'It's genocide': Alberta Indigenous leaders welcome name removals of residential school architects, but call for further action
A day after Premier Jason Kenney said it was 'cancel culture' to remove names of residential school architects from Calgary schools, Siksika Chief Ouray Crowfoot said the names had to go and that was just the start.
The news of name removals of some of Canada’s prominent residential school architects came just days after the remains of 215 children were found in a mass unmarked grave at the site of a former Kamloops, B.C. residential school.
Crowfoot said he agreed with removing names of schools, adding that much more has to be done.

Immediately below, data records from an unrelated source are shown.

(** What every record of [IndeedParser.parse] carries: an address that is
    not empty and is the cleaned [href] of an anchor the link pattern
    matches, the source tag and the date of the e-mail. *)
Definition indeed_shaped (clean_job_url : str -> str) (email_date : str)
    (j : app_parsers.job) : Prop :=
  app_parsers.url j <> []
  /\ (exists href, re_search app_parsers.Indeed.href href = true
                   /\ app_parsers.url j = clean_job_url href)
  /\ app_parsers.source j = u "indeed"
  /\ app_parsers.created_at j = email_date
  /\ app_parsers.email_date j = email_date.

(** * Properties *)

(** ** Library models on known values *)

Example sha256_abc :
  Sha256.hexdigest <$> encode (u "abc")
  = Some (u "ba7816bf8f01cfea414140de5dae2223b00361a396177a9cb410ff61f20015ad").
Proof. vm_compute. reflexivity. Qed.

Example sha256_two_blocks :
  Sha256.hexdigest (repeat 97 100)
  = u "2816597888e4a0d3a36b82b83316ab32680eb8f00f8cd3b904d681246d285a0e".
Proof. vm_compute. reflexivity. Qed.

Example sha256_pad_boundaries :
  map (fun n => take 16 (Sha256.hexdigest (repeat 97 n))) [55; 56; 64]%nat
  = [u "9f4390f8d30c2dd9"; u "b35439a4ac6f0948"; u "ffe054fe7ae0cb6d"].
Proof. vm_compute. reflexivity. Qed.

(** [str.lower()] on DEVELOPPEUR with an acute accent, on two Greek words
    that end in a capital sigma, on a word that starts with the dotted
    capital I, and on a marker spelt with the Kelvin sign. *)
Example lower_demo :
  lower [68; 201; 86; 69; 76; 79; 80; 80; 69; 85; 82]%N = [100; 233; 118; 101; 108; 111; 112; 112; 101; 117; 114]%N
  /\ lower [927; 916; 927; 931; 32; 931; 913; 931]%N = [959; 948; 959; 962; 32; 963; 945; 962]%N
  /\ lower [304; 115; 116; 97; 110; 98; 117; 108]%N = [105; 775; 115; 116; 97; 110; 98; 117; 108]%N
  /\ lower [108; 105; 110; 8490; 101; 100; 105; 110; 46; 99; 111; 109; 47; 106; 111; 98; 115; 47; 118; 105; 101; 119; 47; 49]%N = [108; 105; 110; 107; 101; 100; 105; 110; 46; 99; 111; 109; 47; 106; 111; 98; 115; 47; 118; 105; 101; 119; 47; 49]%N.
Proof. vm_compute. repeat split; reflexivity. Qed.

(** [\d] matches the decimal digits of every script, [[0-9]] the ASCII
    ones; [\s] and [str.strip] take the no-break space as white space. *)
Example classes_demo :
  map is_decimal [51; 1635; 2411; 65; 178]%N = [true; true; true; false; false]
  /\ map is_digit [51; 1635; 2411; 65; 178]%N = [true; false; false; false; false]
  /\ strip ([160%N] ++ u " a b" ++ [160; 8195]%N) = u "a b".
Proof. vm_compute. repeat split; reflexivity. Qed.
(** The first loop of [initializeMessages], over the nodes from position
    [a] on. *)
Lemma initial_writes n (l : list GaussianNode) :
  forall a m,
    a + List.length l <= n ->
    (forall nd f, In nd l -> In f (neighbors nd) -> f < n) ->
    shapedMessages n m ->
    let r :=
      fold_left
        (fun m kn =>
           match snd kn with
           | Var v =>
               fold_left
                 (fun m factor =>
                    setMessage m (fst kn) factor (mean v)
                      (div (Fin 1) (variance v)))
                 (var_neighbors v) m
           | Fac _ => m
           end)
        (combine (seq a (List.length l)) l) m in
    shapedMessages n r /\
    forall i b,
      messageAt r i b
      = match (if Nat.leb a i then nth_error l (i - a) else None) with
        | Some (Var v) =>
            if existsb (Nat.eqb b) (var_neighbors v)
            then (mean v, div (Fin 1) (variance v))
            else messageAt m i b
        | _ => messageAt m i b
        end.
Proof.
  induction l as [|nd t IH]; intros a m Ha Hnb Hm; cbn zeta.
  - simpl. split; auto. intros i b.
    destruct (Nat.leb a i); [destruct (i - a)|]; reflexivity.
  - cbn [List.length seq combine fold_left fst snd].
    set (m1 := match nd with
               | Var v =>
                   fold_left
                     (fun m factor =>
                        setMessage m a factor (mean v) (div (Fin 1) (variance v)))
                     (var_neighbors v) m
               | Fac _ => m
               end).
    assert (H1 : shapedMessages n m1 /\
                 forall i b,
                   messageAt m1 i b
                   = match nd with
                     | Var v =>
                         if Nat.eqb i a && existsb (Nat.eqb b) (var_neighbors v)
                         then (mean v, div (Fin 1) (variance v))
                         else messageAt m i b
                     | Fac _ => messageAt m i b
                     end).
    { unfold m1. destruct nd as [v|f]; [|split; auto].
      apply row_writes; auto.
      - simpl in Ha. lia.
      - intros f Hf. apply (Hnb (Var v) f); auto. now left. }
    destruct H1 as [Hs1 Hr1].
    destruct (IH (S a) m1) as [Hs Hr]; auto.
    { simpl in Ha. lia. }
    { intros x f Hx. apply Hnb. now right. }
    split; auto. intros i b. rewrite Hr.
    destruct (Nat.leb (S a) i) eqn:E1.
    + apply Nat.leb_le in E1.
      replace (Nat.leb a i) with true by (symmetry; apply Nat.leb_le; lia).
      replace (i - a) with (S (i - S a)) by lia. cbn [nth_error].
      assert (Hia : Nat.eqb i a = false) by (apply Nat.eqb_neq; lia).
      destruct (nth_error t (i - S a)) as [[v|f]|];
        try (destruct (existsb _ _); auto);
        rewrite Hr1; destruct nd; auto; now rewrite Hia.
    + apply Nat.leb_gt in E1. rewrite Hr1.
      destruct (Nat.leb a i) eqn:E0.
      * apply Nat.leb_le in E0. assert (i = a) by lia. subst i.
        rewrite Nat.sub_diag, Nat.eqb_refl. cbn [nth_error andb].
        destruct nd; reflexivity.
      * apply Nat.leb_gt in E0.
        assert (Hia : Nat.eqb i a = false) by (apply Nat.eqb_neq; lia).
        destruct nd; auto; now rewrite Hia.
Qed.

(** What the Gaussian constructor returns. *)
Lemma constructor_result (g : FactorGraph GaussianNodeInput)
  (damping : option num) :
  let pg := fst (processGraph g) in
  let n := List.length (nodes pg) in
  let s := constructor g damping in
  graph s = pg /\ dampingFactor s = or_else damping (Fin 0) /\
  evidence s = [] /\
  gaussianStructured s /\
  forall a b, a < n -> b < n ->
    messageAt (nextMessages s) a b = (Fin 0, Fin 0) /\
    messageAt (messages s) a b = gaussianInitialMessage (nodes pg) a b.
Proof.
  cbn zeta. unfold constructor, initializeMessages.
  set (pg := fst (processGraph g)). set (n := List.length (nodes pg)).
  cbn [graph dampingFactor evidence messages nextMessages].
  assert (Hz : shapedMessages n (mkMessages (zeros n) (zeros n)))
    by (split; apply shaped_zeros).
  assert (Hnb : forall k nd f,
             nth_error (nodes pg) k = Some nd -> In f (neighbors nd) -> f < n)
    by (intros k nd f Hk Hf; eapply gaussian_neighbor_bound; eauto).
  destruct (@initial_writes n (nodes pg) 0 (mkMessages (zeros n) (zeros n)))
    as [Hs Hr]; auto.
  { intros nd f Hin. apply In_nth_error in Hin. destruct Hin as [k Hk]. eauto. }
  repeat split; try apply Hs; try apply Hz; auto.
  - unfold messageAt. cbn [m_mean m_precision]. now rewrite !entry_zeros.
  - rewrite Hr. cbn [Nat.leb]. rewrite Nat.sub_0_r.
    unfold gaussianInitialMessage.
    assert (Z : messageAt (mkMessages (zeros n) (zeros n)) a b = (Fin 0, Fin 0)).
    { unfold messageAt. cbn [m_mean m_precision]. now rewrite !entry_zeros. }
    rewrite Z. destruct (nth_error (nodes pg) a) as [[v|f]|]; reflexivity.
Qed.

End GaussianClamp.

(** X16.  The Gaussian constructor.  It returns an engine with no
    evidence and the damping factor [damping || 0], whose message matrices
    are [n] by [n] for the [n] nodes; the next-message buffer is zero, and
    the current message from a variable to each of its neighbors carries
    the prior of the variable, mean [mean] and precision [1 / variance].
    Every other message is zero, in particular every message from a
    factor. *)
Theorem gaussian_constructor_spec
  (g : FactorGraph Gaussian.GaussianNodeInput) (damping : option num) :
  let pg := fst (Gaussian.processGraph g) in
  let n := List.length (Gaussian.nodes pg) in
  let s := Gaussian.constructor g damping in
  Gaussian.graph s = pg /\
  Gaussian.dampingFactor s = or_else damping (Fin 0) /\
  Gaussian.evidence s = [] /\
  shapedMessages n (Gaussian.messages s) /\
  shapedMessages n (Gaussian.nextMessages s) /\
  forall a b, a < n -> b < n ->
    messageAt (Gaussian.nextMessages s) a b = (Fin 0, Fin 0) /\
    messageAt (Gaussian.messages s) a b
    = gaussianInitialMessage (Gaussian.nodes pg) a b.
Proof.
  destruct (GaussianClamp.constructor_result g damping)
    as (G & D & E & (Sm & Sx & _) & M).
  cbn zeta in *. rewrite G in Sm, Sx.
  split; [exact G|]. split; [exact D|]. split; [exact E|].
  split; [exact Sm|]. split; [exact Sx|]. exact M.
Qed.

(* ================================================================= *)
(** ** Evidence freezes the outgoing messages: the Gaussian engine *)

Module GaussianFrozen.

Import Gaussian GaussianInv.

(** A property kept by the message update, thrown or not, and by the
    belief update is kept by [runIterations]. *)
Lemma iterate_preserved (P : GaussianBeliefPropagation -> Prop) :
  (forall s, P s -> P (stateOf (updateAllMessages s))) ->
  (forall s, P s -> P (updateBeliefs s)) ->
  forall maxIterations tolerance remaining i s,
    P s -> P (final (iterate maxIterations tolerance remaining i s)).
Proof.
  intros Hm Hb maxIterations tolerance.
  induction remaining as [|r IH]; intros i s H; cbn [iterate final]; auto.
  pose proof (Hm s H) as H1.
  destruct (updateAllMessages s) as [s1|e s1]; cbn [stateOf final] in *; auto.
  destruct (lt _ _); cbn [final]; auto.
Qed.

“It was genocide. Changing a name, removing a statue? That’s not going to bring these bodies back, that’s not going to heal these,” Crowfoot said.
“Now I’m not saying erase history," he added. "We have to acknowledge it and let people know why it was these names were removed and not a simple, spell check, delete and put a new name on there.
"These names were removed for a reason," he said, continuing. "These churches need to come out and acknowledge what happened, why it happened, you know not a simple whitewash, not a brush under the rug.”
Crowfoot added that proper action must be taken, which starts with education at young age and raising awareness of what actually happened.
His mother, Amelia attended the Old Sun Residential School on Siksika Nation land decades ago, where she was brutally beaten for speaking her native Blackfoot language.
Students from the Old Sun Residential School which was located at Siksika Nation until it 1971, when it was changed to the Old Sun Community College.
Crowfoot went on to say that other students lost their traditional names, practices and culture because the whole goal of the residential school system was to ‘kill the Indian, save the child.’
“We cannot let these bodies be dug up in vain, these kids lives were taken, they need to stand for something,” Crowfoot said.
“We cannot whitewash our history; we have to teach people what really happened in these residential schools and we need to go back to these areas at these schools and do the work necessary.”
The Old Sun Residential School was transformed into the Old Sun Community College back in 1971.
Crowfoot's mother, Amelia, served more than 30 years as the school's president prior to her passing in 2019.
KENNEY: IT'S CANCEL CULTURE TO REMOVE NAMES OF RESIDENTIAL SCHOOL ARCHITECTS
Crowfoot's comments came in response to Alberta Premier Jason Kenney's comments Tuesday, when he said he believes in honouring and recognizing Canada’s founders of confederation, despite their historically racist policies such as residential schools.
With a UCP leadership review vote days away, a new poll shows Alberta Premier Jason Kenney stuck around 30 per cent
“If we go full force into cancel culture, then we’re cancelling most if not all of our history,” Kenney said at a Tuesday press conference.
“Instead, I think we should learn from our achievements, but also our failures.”
Kenney’s remarks came just hours after the Calgary Board of Education announced it would change the name of Sir Hector-Louis Langevin School – a prominent contributor to residential schools – and revert to its former name of Riverside School.
The Calgary Catholic School Board has also decided to consult with stakeholders on whether or not Bishop Grandin High School should be renamed.
Tuesday Kenny said he wasn’t aware of the name change, but called it wrong to create a new standard of cancelling any figure historically associated with injustices.
He went on to say that that he co-sponsored a bill in the House of Commons to recognize a ‘Sir John A. MacDonald Day’ to acknowledge Canada’s founding prime minister.
“It’s an imperfect country, but it’s still a great country,” he said.
“If we want to get into debate about cancelling Canadian history, we need to understand that it means all of our history. I think that kind of destructive spirit is not really the spirit of reconciliation, which is to learn from the wrongs of the past, to seek remedy while knowing our history and moving forward together.”
ALBERTA LEADS IN RESDIENTIAL SCHOOL DEATHS
According to volume four of the Truth and Reconciliation Report, the highest number of deaths in residential schools (both reported and unreported) across the country occurred in Alberta.
Canada had 146 residential schools and at least 25 were in Alberta.
According to research conducted by University of Calgary sociology professor Cora Voyageur, there were about 4,200 students estimated to have died in Canadian residential schools.
“There is a lot of work to be done and I don’t for one minute believe that the preliminary findings from the Kamloops Indian Residential School is an isolated incident,” she said.
“There are many more secret cemeteries attached to residential schools across Canada.”
Students from the Old Sun Residential School which was located at Siksika Nation until it 1971, when it was changed to the Old Sun Community College.
Voyageur is a residential school survivor herself, having attended the Holy Angels Residential School in Fort Chipewyan, Alta.
She called for greater awareness and acceptance amongst others, along with action.
“We had a residential school in our community for 100 years so we had generations and generations of families go through this system and I’m not trying to make anyone feel guilty or ashamed, we just want people to know the history,” she said.
“I would just like to ask that the relationship between Indigenous people and mainstream society start again and that we are seen as contributors to our great country.”